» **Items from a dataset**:
════════════════════
Lemma match_frac_tail (s s' f r : str) :
  match_frac s = (f, r) -> same_but_tail s s' ->
  exists r', match_frac s' = (f, r') /\ same_but_tail r r'.
Proof.
  intros H HT.
  destruct (same_but_tail_uncons _ _ HT) as [(c & t & t' & -> & -> & HT')|[Hw Hw']].
  - unfold match_frac in *. destruct (c =? 46)%N.
    + destruct (span_digits t) as [ds r0] eqn:E.
      destruct (span_digits_tail _ _ _ _ E HT') as (r' & -> & HT'').
      destruct ds; injection H as <- <-.
      * exists (c :: t'). split; [reflexivity|now apply tail_cons].
      * now exists r'.
    + injection H as <- <-. exists (c :: t'). split; [reflexivity|now apply tail_cons].
  - rewrite match_frac_ws in * by assumption. injection H as <- <-.
    exists s'. split; [reflexivity|now apply tail_ws].
Qed.

Lemma match_exp_ws (s : str) : all_ws s -> match_exp s = ([], s).
Proof.
  intros [|c r Hc Hr]; [reflexivity|]. unfold match_exp. now ws_cases Hc.
Qed.

Lemma match_exp_unfold (s : str) :
  match_exp s =
  match s with
  | c :: r => if ((c =? 101) || (c =? 69))%N then exp_digits c s r else ([], s)
  | [] => ([], s)
  end.
Proof. reflexivity. Qed.

Lemma exp_digits_tail (c : char) (t t' f r : str) :
  exp_digits c (c :: t) t = (f, r) -> same_but_tail t t' ->
  exists r', exp_digits c (c :: t') t' = (f, r') /\ same_but_tail r r'.
Proof.
  intros H HT. unfold exp_digits in *.
  assert (forall sign x x' f r,
             match span_digits x with
             | ([], _) => ([], c :: t)
             | (ds, r') => (c :: sign ++ ds, r')
             end = (f, r) ->
             same_but_tail x x' ->
             exists r',
               match span_digits x' with
               | ([], _) => ([], c :: t')
               | (ds, r') => (c :: sign ++ ds, r')
               end = (f, r') /\ same_but_tail r r') as K.
  { intros sign x x' f0 r0 H0 HT0.
    destruct (span_digits x) as [ds r1] eqn:E.
    destruct (span_digits_tail _ _ _ _ E HT0) as (r' & -> & HT'').
    destruct ds; injection H0 as <- <-.
    - exists (c :: t'). split; [reflexivity|now apply tail_cons].
    - now exists r'. }
  destruct (same_but_tail_uncons _ _ HT) as [(g & u & u' & -> & -> & HT')|[Hw Hw']].
  - destruct ((g =? 45) || (g =? 43))%N.
    + eapply K; eassumption.
    + eapply K; [eassumption|now apply tail_cons].
  - assert (forall w, all_ws w ->
                      match w with
                      | g :: r0 => if ((g =? 45) || (g =? 43))%N then ([g], r0) else ([], w)
                      | [] => ([], w)
                      end = (@nil char, w)) as Kw.
    { intros w [|g r0 Hg Hr0]; [reflexivity|]. now ws_cases Hg. }
    rewrite (Kw t Hw) in H. rewrite (Kw t' Hw').
    rewrite span_digits_ws in * by assumption. injection H as <- <-.
    exists (c :: t'). split; [reflexivity|]. apply tail_cons. now apply tail_ws.
Qed.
════════════════════
» **TASK BRIEF**: Above this instruction are the records; retype exactly the lines from the one containing "match_frac s = (f, r)" up to and including the one containing "destruct (span_digits_tail _ _ _ _ E HT0)".

» **TASK OUTPUT**:
  match_frac s = (f, r) -> same_but_tail s s' ->
  exists r', match_frac s' = (f, r') /\ same_but_tail r r'.
Proof.
  intros H HT.
  destruct (same_but_tail_uncons _ _ HT) as [(c & t & t' & -> & -> & HT')|[Hw Hw']].
  - unfold match_frac in *. destruct (c =? 46)%N.
    + destruct (span_digits t) as [ds r0] eqn:E.
      destruct (span_digits_tail _ _ _ _ E HT') as (r' & -> & HT'').
      destruct ds; injection H as <- <-.
      * exists (c :: t'). split; [reflexivity|now apply tail_cons].
      * now exists r'.
    + injection H as <- <-. exists (c :: t'). split; [reflexivity|now apply tail_cons].
  - rewrite match_frac_ws in * by assumption. injection H as <- <-.
    exists s'. split; [reflexivity|now apply tail_ws].
Qed.

Lemma match_exp_ws (s : str) : all_ws s -> match_exp s = ([], s).
Proof.
  intros [|c r Hc Hr]; [reflexivity|]. unfold match_exp. now ws_cases Hc.
Qed.

Lemma match_exp_unfold (s : str) :
  match_exp s =
  match s with
  | c :: r => if ((c =? 101) || (c =? 69))%N then exp_digits c s r else ([], s)
  | [] => ([], s)
  end.
Proof. reflexivity. Qed.

Lemma exp_digits_tail (c : char) (t t' f r : str) :
  exp_digits c (c :: t) t = (f, r) -> same_but_tail t t' ->
  exists r', exp_digits c (c :: t') t' = (f, r') /\ same_but_tail r r'.
Proof.
  intros H HT. unfold exp_digits in *.
  assert (forall sign x x' f r,
             match span_digits x with
             | ([], _) => ([], c :: t)
             | (ds, r') => (c :: sign ++ ds, r')
             end = (f, r) ->
             same_but_tail x x' ->
             exists r',
               match span_digits x' with
               | ([], _) => ([], c :: t')
               | (ds, r') => (c :: sign ++ ds, r')
               end = (f, r') /\ same_but_tail r r') as K.
  { intros sign x x' f0 r0 H0 HT0.
    destruct (span_digits x) as [ds r1] eqn:E.
    destruct (span_digits_tail _ _ _ _ E HT0) as (r' & -> & HT'').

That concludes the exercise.